Via Greg Hengler. This is really just standard treacly intro flattery before a speech, but the Newt fans have been clamoring for it all day — and I don’t blame them. Curiously, last night we endured yet another debate in which Bachmann ended up throwing roundhouses at Mitt Romney’s main competition so that he didn’t have to. Pawlenty, Perry, Cain, and now Gingrich have all taken heavy shots from her in front of the cameras, yet Mitt himself rarely draws anything harsher than the usual boilerplate about mandates which everyone already knows. And even when she lobs that at him, she’s careful to include Gingrich in the criticism, which has the effect of mitigating it as a major liability for Romney. Today, when reporters asked her whether Gingrich might have condescended to her last night because of sexism, she pointedly refused to say no. That’s stupid, as Gingrich of course is known for condescending to everyone, but the caucuses are just 18 days away so I guess she’s going for the throat. I sure hope Team Mitt appreciates everything she’s done on their behalf.

Fortunately, they do:

There’s no doubt Bachmann got under Gingrich’s skin; his face told that story. Even after a clearly irritated Gingrich began a response with, “Sometimes Congressman Bachmann doesn’t get her facts very accurate,” Bachmann was at him again, refusing to back down.

After the debate, Bachmann’s spokeswoman, Alice Stewart, didn’t back down either. “The truth hurts,” Stewart said. “She went up there and shone a light on his record, and he obviously doesn’t like that.”

Team Romney did like it. And afterward, Romney aides were happy to put in a good word for the congresswoman from Minnesota. “Michele Bachmann is good,” Stevens volunteered. “She is good. She’s cogent, she’s smart, unflappable — she must have been a heck of a lawyer. Very, very good. Very strong.” The message to Bachmann: Keep at it.

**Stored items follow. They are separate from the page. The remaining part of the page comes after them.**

(** The number of searches is not negative, nothing is recorded before
    the first search, and no domain has more companies than there were
    searches. *)
Definition companies_bounded (t : DomainFrequencyTracker.Tracker) : Prop :=
  (0 <= DomainFrequencyTracker.total_searches t)%Z /\
  (DomainFrequencyTracker.total_searches t = 0%Z ->
     DomainFrequencyTracker.domain_counts t = [] /\
     DomainFrequencyTracker.company_domains t = []) /\
  forall d s, dict_get (DomainFrequencyTracker.company_domains t) d = Some s ->
              (Z.of_nat (size s) <= DomainFrequencyTracker.total_searches t)%Z.

(** The conversion of one cached entry by [load_into_tracker]. *)
Definition to_set (entry : string * list string) : string * gset string :=
  let '(domain, companies) := entry in (domain, list_to_set companies).

(** Two weight mappings hold the same numbers. *)
Definition weights_eq (w w' : ConfidenceScorer.Weights) : Prop :=
  ConfidenceScorer.domain_match w == ConfidenceScorer.domain_match w' /\
  ConfidenceScorer.tld_relevance w == ConfidenceScorer.tld_relevance w' /\
  ConfidenceScorer.search_position w == ConfidenceScorer.search_position w' /\
  ConfidenceScorer.title_match w == ConfidenceScorer.title_match w'.

(** Every weight of [w] multiplied by [k]. *)
Definition scale_weights (k : Q) (w : ConfidenceScorer.Weights)
    : ConfidenceScorer.Weights :=
  {| ConfidenceScorer.domain_match := k * ConfidenceScorer.domain_match w;
     ConfidenceScorer.tld_relevance := k * ConfidenceScorer.tld_relevance w;
     ConfidenceScorer.search_position := k * ConfidenceScorer.search_position w;
     ConfidenceScorer.title_match := k * ConfidenceScorer.title_match w |}.

(** The netloc ends in one of the UK TLDs of [_calculate_tld_relevance]. *)
Definition has_uk_tld (netloc : string) : bool :=
  existsb (fun tld => endswith (lower netloc) tld) ConfidenceScorer.uk_tlds.

(** Every score held by the cache is the score the analyzer computes
    for a company name and a URL with that key. *)
Definition cache_coherent (urlparse : string -> option ParseResult)
    (cache : gmap (string * string) Q) : Prop :=
  forall company_name u score,
    cache !! URLQualityCache.cache_key company_name u = Some score ->
    score = URLQualityAnalyzer.calculate_url_quality urlparse company_name u.

(** The number of entries of [l], counted with repetitions, on which
    [p] holds. *)
Definition hits (p : string -> bool) (l : list string) : nat :=
  length (filter (fun k => p k) l).

End Invariants.

(** ** Further scenarios *)

Module Scenarios.
Import Py.
#[local] Open Scope Q_scope.

(** The candidate of [Examples.acme_site] at another position. *)
Definition ranked (p : Z) : SearchResult :=
  {| url := "https://acmesoftware.co.uk"; title := "Acme Software Ltd";
     snippet := ""; position := p |}.

(** A candidate whose title is the company's name. *)
Definition namesake : SearchResult :=
  {| url := "https://example.org"; title := "ACME SOFTWARE LIMITED";
     snippet := ""; position := 2 |}.

(** A cache with one sighting and no search counted. *)
Definition sighting_only : DomainCachePersistence.Cache :=
  DomainCachePersistence.update_cache "a.com" "A" DomainCachePersistence.empty_cache.

End Scenarios.

(** * Properties *)

Import Py Props Examples.


Section QFacts.
#[local] Open Scope Q_scope.

Lemma Qltb_true x y : Qltb x y = true <-> x < y.
Proof.
  unfold Qltb. rewrite negb_true_iff, <- not_true_iff_false, Qle_bool_iff.
  split; intros H; [by apply Qnot_le_lt | by apply Qlt_not_le].
Qed.

Lemma Qltb_false x y : Qltb x y = false <-> y <= x.
Proof. unfold Qltb. by rewrite negb_false_iff, Qle_bool_iff. Qed.

Lemma Qle_bool_false x y : Qle_bool x y = false <-> y < x.
Proof.
  rewrite <- not_true_iff_false, Qle_bool_iff.
  split; intros H; [by apply Qnot_le_lt | by apply Qlt_not_le].
Qed.

Lemma div_ok a b : ~ b == 0 -> div a b = Ok (a / b).
Proof.
  intros Hb. unfold div. destruct (Qeq_bool b 0) eqn:E; [|done].
  by apply Qeq_bool_iff in E.
Qed.

Lemma div_zero a b : b == 0 -> div a b = Raise ZeroDivisionError.
Proof.
  intros Hb. unfold div. destruct (Qeq_bool b 0) eqn:E; [done|].
  apply Qeq_bool_iff in Hb. congruence.
Qed.

Lemma inject_Z_nonzero z : z <> 0%Z -> ~ inject_Z z == 0.
Proof. intros Hz H. apply Hz. by apply (inject_Z_injective z 0%Z). Qed.

Lemma inject_Z_pos z : (0 < z)%Z -> 0 < inject_Z z.
Proof. intros Hz. by rewrite (Zlt_Qlt 0 z) in Hz. Qed.

Lemma inject_Z_nonneg z : (0 <= z)%Z -> 0 <= inject_Z z.
Proof. intros Hz. by rewrite (Zle_Qle 0 z) in Hz. Qed.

Very good, very strong. I still don’t buy the theory that she’s angling to be his VP, though. There are stronger candidates and Bachmann surely knows it; even if Romney was intent on picking a woman, he could go with Nikki Haley and get a little regional (and racial) diversity and some executive experience on the ticket. My theory’s always been that Bachmann’s trying to maneuver him into a two-person race on the assumption that Republicans, when forced to choose, will choose Not Romney no matter who Not Romney happens to be. That assumption is wildly incorrect — his greater electability would draw undecideds and his money and organization would give him the edge in close primaries — but ending up as the last person standing between him and the nomination would boost her cred among tea partiers further and give her more stature inside the party. All she needs to do is win Iowa and then figure out a way to win South Carolina. Which explains why she’s spreading rumors there that Gingrich is paying off tea partiers.